Records for this task:
(* ===== verification/Float32.v ===== *)
(** Floating-point numbers as the C library reads and prints them: IEEE 754
    binary32, [strtof], and "%g" of a float. *)

From Stdlib Require Import ZArith Lia Ascii.
From stdpp Require Import base numbers strings gmap list.
From S2P Require Import Prelude CString Scanf Strtol.

Local Open Scope Z_scope.

(** A number [m * 2 ^ e] with [m < 2 ^ 24] and [-149 <= e <= 104], the sign of a
    zero apart; an infinity; not a number. *)
Inductive float32 := F_fin (neg : bool) (m e : Z) | F_inf (neg : bool) | F_nan.

(** * Positive fractions *)

Definition frac : Type := Z * Z.

(** [q * b ^ k] *)
Definition scaled (b k : Z) (q : frac) : frac := (q.1 * b ^ Z.max 0 k, q.2 * b ^ Z.max 0 (- k)).

(** The nearest integer, the even one of two. *)
Definition rdiv (q : frac) : Z :=
  let n := q.1 / q.2 in
  match 2 * (q.1 mod q.2) ?= q.2 with
  | Lt => n
  | Gt => n + 1
  | Eq => if Z.even n then n else n + 1
  end.

(** The [k] with [b ^ k <= n < b ^ (k + 1)]; [fuel] turns reach [b ^ fuel]. *)
Fixpoint ilog (fuel : nat) (b n : Z) : Z :=
  match fuel with
  | O => 0
  | S fuel => if n <? b then 0 else 1 + ilog fuel b (n / b)
  end.

Definition fuel_of (n : Z) : nat := Z.to_nat (Z.log2 n).

(** The [k] with [b ^ k <= q < b ^ (k + 1)]. *)
Definition exponent (b : Z) (q : frac) : Z :=
  if q.2 <=? q.1 then let n := q.1 / q.2 in ilog (fuel_of n) b n
  else let n := (q.2 - 1) / q.1 in - (ilog (fuel_of n) b n + 1).

(** The float nearest to a fraction. *)
Definition round32 (neg : bool) (q : frac) : float32 :=
  if q.1 =? 0 then F_fin neg 0 (-149)
  else
    let e := Z.max (-149) (exponent 2 q - 23) in
    let m := rdiv (scaled 2 (- e) q) in
    let '(m, e) := if m =? 2 ^ 24 then (2 ^ 23, e + 1) else (m, e) in
    if 104 <? e then F_inf neg else F_fin neg m e.

(** * Reading: strtof *)

Definition lower (c : ascii) : ascii :=
  let n := ord c in if (65 <=? n) && (n <=? 90) then chr (n + 32) else c.

Definition starts_ci (p s : cstr) : bool := bool_decide (lower <$> take (length p) s = p).

(** Digits with a point among them: the number without the point, how many digits
    follow the point, and the rest. *)
Definition scan_digits (base : Z) (s : cstr) : option (Z * Z * cstr) :=
  let '(ip, r) := span (is_digit base) s in
  let '(fp, r) := match r with
                  | c :: r' => if bool_decide (c = "."%char) then span (is_digit base) r' else ([], r)
                  | [] => ([], r)
                  end in
  if bool_decide (ip ++ fp = []) then None
  else Some (value_of base (ip ++ fp), Z.of_nat (length fp), r).

(** The exponent after the letter [c], zero when there is none. *)
Definition scan_exponent (c : ascii) (s : cstr) : Z :=
  match s with
  | x :: s =>
    if bool_decide (lower x = c) then
      let '(neg, s) := sign_of s in
      let v := value_of 10 (span (is_digit 10) s).1 in
      if neg then - v else v
    else 0
  | [] => 0
  end.

Definition strtof (s : cstr) : float32 :=
  let '(neg, s) := sign_of (span isspace s).2 in
  if starts_ci (cs "inf") s then F_inf neg
  else if starts_ci (cs "nan") s then F_nan
  else
    match (if starts_ci (cs "0x") s then scan_digits 16 (drop 2 s) else None) with
    | Some (v, n, r) => round32 neg (scaled 2 (scan_exponent "p" r - 4 * n) (v, 1))
    | None =>
      match scan_digits 10 s with
      | Some (v, n, r) => round32 neg (scaled 10 (scan_exponent "e" r - n) (v, 1))
      | None => F_fin false 0 (-149)
      end
    end.

(** * Printing: "%g" *)

(** Six digits [d] and the exponent [k] of the first: [d * 10 ^ (k - 5)]. *)
Definition digits6 (q : frac) : Z * Z :=
  let k := exponent 10 q in
  let d := rdiv (scaled 10 (5 - k) q) in
  if d =? 10 ^ 6 then (10 ^ 5, k + 1) else (d, k).

Definition is_zero (c : ascii) : bool := bool_decide (c = "0"%char).

Definition strip_zeros (ds : cstr) : cstr := reverse (span is_zero (reverse ds)).2.

Definition fraction (ds : cstr) : cstr :=
  match strip_zeros ds with [] => [] | ds => "."%char :: ds end.

(** The exponent with two digits at least. *)
Definition exponent_text (k : Z) : cstr :=
  "e"%char :: (if k <? 0 then "-"%char else "+"%char) ::
    (if Z.abs k <? 10 then cs "0" else []) ++ print_d (Z.abs k).

Definition g_text (d k : Z) : cstr :=
  let ds := print_d d in
  if (-4 <=? k) && (k <? 6) then
    if k <? 0 then cs "0" ++ fraction (replicate (Z.to_nat (- k - 1)) "0"%char ++ ds)
    else let n := Z.to_nat (k + 1) in take n ds ++ fraction (drop n ds)
  else take 1 ds ++ fraction (drop 1 ds) ++ exponent_text k.

Definition sign_text (neg : bool) : cstr := if neg then cs "-" else [].

Definition print_g (x : float32) : cstr :=
  match x with
  | F_nan => cs "nan"
  | F_inf neg => sign_text neg ++ cs "inf"
  | F_fin neg m e =>
    sign_text neg ++
      if m =? 0 then cs "0" else let '(d, k) := digits6 (scaled 2 e (m, 1)) in g_text d k
  end.

Example print_tenth : print_g (strtof (cs " 0.1")) = cs "0.1".
Proof. vm_compute. reflexivity. Qed.

Example print_fps : print_g (strtof (cs "+2.997e1x")) = cs "29.97".
Proof. vm_compute. reflexivity. Qed.

Example print_small : print_g (strtof (cs "-1e-45")) = cs "-1.4013e-45".
Proof. vm_compute. reflexivity. Qed.

Example print_max : print_g (strtof (cs "0x1.fffffep127")) = cs "3.40282e+38".
Proof. vm_compute. reflexivity. Qed.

Task brief: Quote exactly the first line of the entries and every line after it, stopping with the line that contains "Definition exponent (b".

The answer:
(* ===== verification/Float32.v ===== *)
(** Floating-point numbers as the C library reads and prints them: IEEE 754
    binary32, [strtof], and "%g" of a float. *)

From Stdlib Require Import ZArith Lia Ascii.
From stdpp Require Import base numbers strings gmap list.
From S2P Require Import Prelude CString Scanf Strtol.

Local Open Scope Z_scope.

(** A number [m * 2 ^ e] with [m < 2 ^ 24] and [-149 <= e <= 104], the sign of a
    zero apart; an infinity; not a number. *)
Inductive float32 := F_fin (neg : bool) (m e : Z) | F_inf (neg : bool) | F_nan.

(** * Positive fractions *)

Definition frac : Type := Z * Z.

(** [q * b ^ k] *)
Definition scaled (b k : Z) (q : frac) : frac := (q.1 * b ^ Z.max 0 k, q.2 * b ^ Z.max 0 (- k)).

(** The nearest integer, the even one of two. *)
Definition rdiv (q : frac) : Z :=
  let n := q.1 / q.2 in
  match 2 * (q.1 mod q.2) ?= q.2 with
  | Lt => n
  | Gt => n + 1
  | Eq => if Z.even n then n else n + 1
  end.

(** The [k] with [b ^ k <= n < b ^ (k + 1)]; [fuel] turns reach [b ^ fuel]. *)
Fixpoint ilog (fuel : nat) (b n : Z) : Z :=
  match fuel with
  | O => 0
  | S fuel => if n <? b then 0 else 1 + ilog fuel b (n / b)
  end.

Definition fuel_of (n : Z) : nat := Z.to_nat (Z.log2 n).

(** The [k] with [b ^ k <= q < b ^ (k + 1)]. *)
Definition exponent (b : Z) (q : frac) : Z :=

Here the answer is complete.